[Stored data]
<<<<
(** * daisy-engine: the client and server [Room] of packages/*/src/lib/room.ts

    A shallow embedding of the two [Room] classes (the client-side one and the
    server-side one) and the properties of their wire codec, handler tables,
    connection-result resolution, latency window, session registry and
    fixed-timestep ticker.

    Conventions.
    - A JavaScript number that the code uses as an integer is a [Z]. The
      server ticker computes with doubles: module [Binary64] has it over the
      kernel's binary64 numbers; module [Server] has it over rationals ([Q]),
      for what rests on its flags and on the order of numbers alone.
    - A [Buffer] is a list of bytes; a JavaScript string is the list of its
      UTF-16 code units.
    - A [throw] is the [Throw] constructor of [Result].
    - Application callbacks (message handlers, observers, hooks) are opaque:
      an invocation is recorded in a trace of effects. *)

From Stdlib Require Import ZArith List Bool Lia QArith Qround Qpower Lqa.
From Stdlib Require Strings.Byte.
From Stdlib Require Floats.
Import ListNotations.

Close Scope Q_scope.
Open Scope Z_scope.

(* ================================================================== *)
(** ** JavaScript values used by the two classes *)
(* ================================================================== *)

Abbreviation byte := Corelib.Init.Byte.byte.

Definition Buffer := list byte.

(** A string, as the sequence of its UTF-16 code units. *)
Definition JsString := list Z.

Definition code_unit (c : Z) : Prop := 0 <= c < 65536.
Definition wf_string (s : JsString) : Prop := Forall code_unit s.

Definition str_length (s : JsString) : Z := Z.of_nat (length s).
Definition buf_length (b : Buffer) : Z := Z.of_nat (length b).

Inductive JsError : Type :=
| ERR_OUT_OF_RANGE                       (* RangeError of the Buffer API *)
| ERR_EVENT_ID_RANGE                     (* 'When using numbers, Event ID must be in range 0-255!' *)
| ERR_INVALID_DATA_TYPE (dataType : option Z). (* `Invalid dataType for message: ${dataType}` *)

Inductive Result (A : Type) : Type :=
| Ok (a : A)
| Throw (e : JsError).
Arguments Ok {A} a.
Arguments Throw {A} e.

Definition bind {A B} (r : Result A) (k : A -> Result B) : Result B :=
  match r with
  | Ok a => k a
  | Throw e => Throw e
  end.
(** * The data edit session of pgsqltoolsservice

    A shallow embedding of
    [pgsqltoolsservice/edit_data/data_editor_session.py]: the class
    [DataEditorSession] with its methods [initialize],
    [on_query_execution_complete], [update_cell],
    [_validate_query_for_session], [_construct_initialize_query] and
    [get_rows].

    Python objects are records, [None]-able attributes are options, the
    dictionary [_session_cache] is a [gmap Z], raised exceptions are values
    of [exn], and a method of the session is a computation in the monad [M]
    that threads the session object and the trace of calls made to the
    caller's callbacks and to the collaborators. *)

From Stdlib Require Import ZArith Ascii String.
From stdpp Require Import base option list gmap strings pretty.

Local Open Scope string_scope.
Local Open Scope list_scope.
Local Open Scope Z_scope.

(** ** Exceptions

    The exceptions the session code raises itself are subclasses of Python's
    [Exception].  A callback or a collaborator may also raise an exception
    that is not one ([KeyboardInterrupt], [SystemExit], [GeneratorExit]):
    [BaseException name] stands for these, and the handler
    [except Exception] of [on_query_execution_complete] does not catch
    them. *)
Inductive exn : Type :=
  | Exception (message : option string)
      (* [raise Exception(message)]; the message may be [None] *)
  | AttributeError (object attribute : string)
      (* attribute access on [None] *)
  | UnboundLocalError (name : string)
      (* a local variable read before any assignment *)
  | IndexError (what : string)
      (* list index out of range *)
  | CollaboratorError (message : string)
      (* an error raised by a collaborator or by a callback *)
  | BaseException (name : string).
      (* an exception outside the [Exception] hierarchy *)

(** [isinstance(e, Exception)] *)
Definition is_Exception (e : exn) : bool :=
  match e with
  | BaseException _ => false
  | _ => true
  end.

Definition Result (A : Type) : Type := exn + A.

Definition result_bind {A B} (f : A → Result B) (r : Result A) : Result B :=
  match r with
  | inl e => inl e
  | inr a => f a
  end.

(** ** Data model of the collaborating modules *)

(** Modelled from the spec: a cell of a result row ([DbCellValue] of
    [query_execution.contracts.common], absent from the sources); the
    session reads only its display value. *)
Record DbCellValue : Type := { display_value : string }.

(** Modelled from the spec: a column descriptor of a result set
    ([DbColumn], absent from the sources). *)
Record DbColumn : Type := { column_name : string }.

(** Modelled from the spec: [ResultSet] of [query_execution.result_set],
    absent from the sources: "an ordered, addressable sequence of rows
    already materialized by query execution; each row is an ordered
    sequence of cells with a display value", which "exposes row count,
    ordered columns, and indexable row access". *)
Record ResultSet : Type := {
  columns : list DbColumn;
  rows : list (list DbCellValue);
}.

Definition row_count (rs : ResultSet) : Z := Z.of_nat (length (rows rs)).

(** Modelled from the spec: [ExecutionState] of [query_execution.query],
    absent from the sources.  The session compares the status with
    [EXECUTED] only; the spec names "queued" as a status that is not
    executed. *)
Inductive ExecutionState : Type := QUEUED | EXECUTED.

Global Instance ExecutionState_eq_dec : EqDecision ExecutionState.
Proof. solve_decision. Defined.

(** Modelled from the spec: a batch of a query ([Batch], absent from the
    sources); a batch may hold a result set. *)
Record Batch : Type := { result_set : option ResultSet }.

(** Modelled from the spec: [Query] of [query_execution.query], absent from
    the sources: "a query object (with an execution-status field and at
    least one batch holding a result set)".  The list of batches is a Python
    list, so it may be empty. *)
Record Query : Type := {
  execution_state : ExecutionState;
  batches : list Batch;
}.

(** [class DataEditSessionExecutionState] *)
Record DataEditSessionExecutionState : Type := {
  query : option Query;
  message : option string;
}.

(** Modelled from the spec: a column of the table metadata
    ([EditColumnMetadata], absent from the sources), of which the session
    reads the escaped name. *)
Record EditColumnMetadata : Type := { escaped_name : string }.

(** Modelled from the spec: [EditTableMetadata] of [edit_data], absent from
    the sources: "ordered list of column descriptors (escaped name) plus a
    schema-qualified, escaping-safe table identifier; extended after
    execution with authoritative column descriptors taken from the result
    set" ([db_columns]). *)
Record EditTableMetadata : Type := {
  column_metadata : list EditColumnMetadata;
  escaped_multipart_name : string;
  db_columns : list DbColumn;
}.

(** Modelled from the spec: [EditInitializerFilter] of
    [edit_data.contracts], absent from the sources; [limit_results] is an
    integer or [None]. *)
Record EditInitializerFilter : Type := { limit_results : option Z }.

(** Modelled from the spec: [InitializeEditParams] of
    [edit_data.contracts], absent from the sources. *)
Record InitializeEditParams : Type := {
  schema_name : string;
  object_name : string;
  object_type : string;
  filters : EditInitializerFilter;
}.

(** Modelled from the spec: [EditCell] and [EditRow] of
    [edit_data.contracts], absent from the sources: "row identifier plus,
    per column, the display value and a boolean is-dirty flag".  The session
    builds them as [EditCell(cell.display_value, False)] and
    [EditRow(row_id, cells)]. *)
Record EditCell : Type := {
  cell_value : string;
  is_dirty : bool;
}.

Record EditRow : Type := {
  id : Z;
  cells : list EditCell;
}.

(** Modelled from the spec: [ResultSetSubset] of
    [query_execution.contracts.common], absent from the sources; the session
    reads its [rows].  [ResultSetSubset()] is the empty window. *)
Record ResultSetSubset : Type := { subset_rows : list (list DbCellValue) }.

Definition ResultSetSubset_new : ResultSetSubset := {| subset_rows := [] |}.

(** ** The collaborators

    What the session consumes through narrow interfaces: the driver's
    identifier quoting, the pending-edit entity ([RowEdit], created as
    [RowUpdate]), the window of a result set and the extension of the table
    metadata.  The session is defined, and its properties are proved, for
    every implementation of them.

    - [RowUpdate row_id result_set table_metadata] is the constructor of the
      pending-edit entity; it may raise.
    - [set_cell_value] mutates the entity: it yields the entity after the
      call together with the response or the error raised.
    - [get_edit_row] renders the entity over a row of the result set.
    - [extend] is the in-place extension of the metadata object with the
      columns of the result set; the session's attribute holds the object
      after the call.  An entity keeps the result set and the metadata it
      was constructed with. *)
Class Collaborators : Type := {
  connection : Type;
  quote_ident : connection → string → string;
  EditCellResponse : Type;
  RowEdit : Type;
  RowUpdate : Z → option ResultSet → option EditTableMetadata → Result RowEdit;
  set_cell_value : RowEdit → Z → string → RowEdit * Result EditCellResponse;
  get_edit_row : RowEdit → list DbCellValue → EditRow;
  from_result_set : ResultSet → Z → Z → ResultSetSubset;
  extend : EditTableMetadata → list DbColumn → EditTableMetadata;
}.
>>>>
● **WORK ITEM**: Where the data above reaches the line holding "Definition wf_string (s", begin printing, and stop after the line holding "(* attribute access on [None] *)". Each line must be reproduced exactly, with nothing else added.

● **WRITTEN SOLUTION**:
Definition wf_string (s : JsString) : Prop := Forall code_unit s.

Definition str_length (s : JsString) : Z := Z.of_nat (length s).
Definition buf_length (b : Buffer) : Z := Z.of_nat (length b).

Inductive JsError : Type :=
| ERR_OUT_OF_RANGE                       (* RangeError of the Buffer API *)
| ERR_EVENT_ID_RANGE                     (* 'When using numbers, Event ID must be in range 0-255!' *)
| ERR_INVALID_DATA_TYPE (dataType : option Z). (* `Invalid dataType for message: ${dataType}` *)

Inductive Result (A : Type) : Type :=
| Ok (a : A)
| Throw (e : JsError).
Arguments Ok {A} a.
Arguments Throw {A} e.

Definition bind {A B} (r : Result A) (k : A -> Result B) : Result B :=
  match r with
  | Ok a => k a
  | Throw e => Throw e
  end.
(** * The data edit session of pgsqltoolsservice

    A shallow embedding of
    [pgsqltoolsservice/edit_data/data_editor_session.py]: the class
    [DataEditorSession] with its methods [initialize],
    [on_query_execution_complete], [update_cell],
    [_validate_query_for_session], [_construct_initialize_query] and
    [get_rows].

    Python objects are records, [None]-able attributes are options, the
    dictionary [_session_cache] is a [gmap Z], raised exceptions are values
    of [exn], and a method of the session is a computation in the monad [M]
    that threads the session object and the trace of calls made to the
    caller's callbacks and to the collaborators. *)

From Stdlib Require Import ZArith Ascii String.
From stdpp Require Import base option list gmap strings pretty.

Local Open Scope string_scope.
Local Open Scope list_scope.
Local Open Scope Z_scope.

(** ** Exceptions

    The exceptions the session code raises itself are subclasses of Python's
    [Exception].  A callback or a collaborator may also raise an exception
    that is not one ([KeyboardInterrupt], [SystemExit], [GeneratorExit]):
    [BaseException name] stands for these, and the handler
    [except Exception] of [on_query_execution_complete] does not catch
    them. *)
Inductive exn : Type :=
  | Exception (message : option string)
      (* [raise Exception(message)]; the message may be [None] *)
  | AttributeError (object attribute : string)
      (* attribute access on [None] *)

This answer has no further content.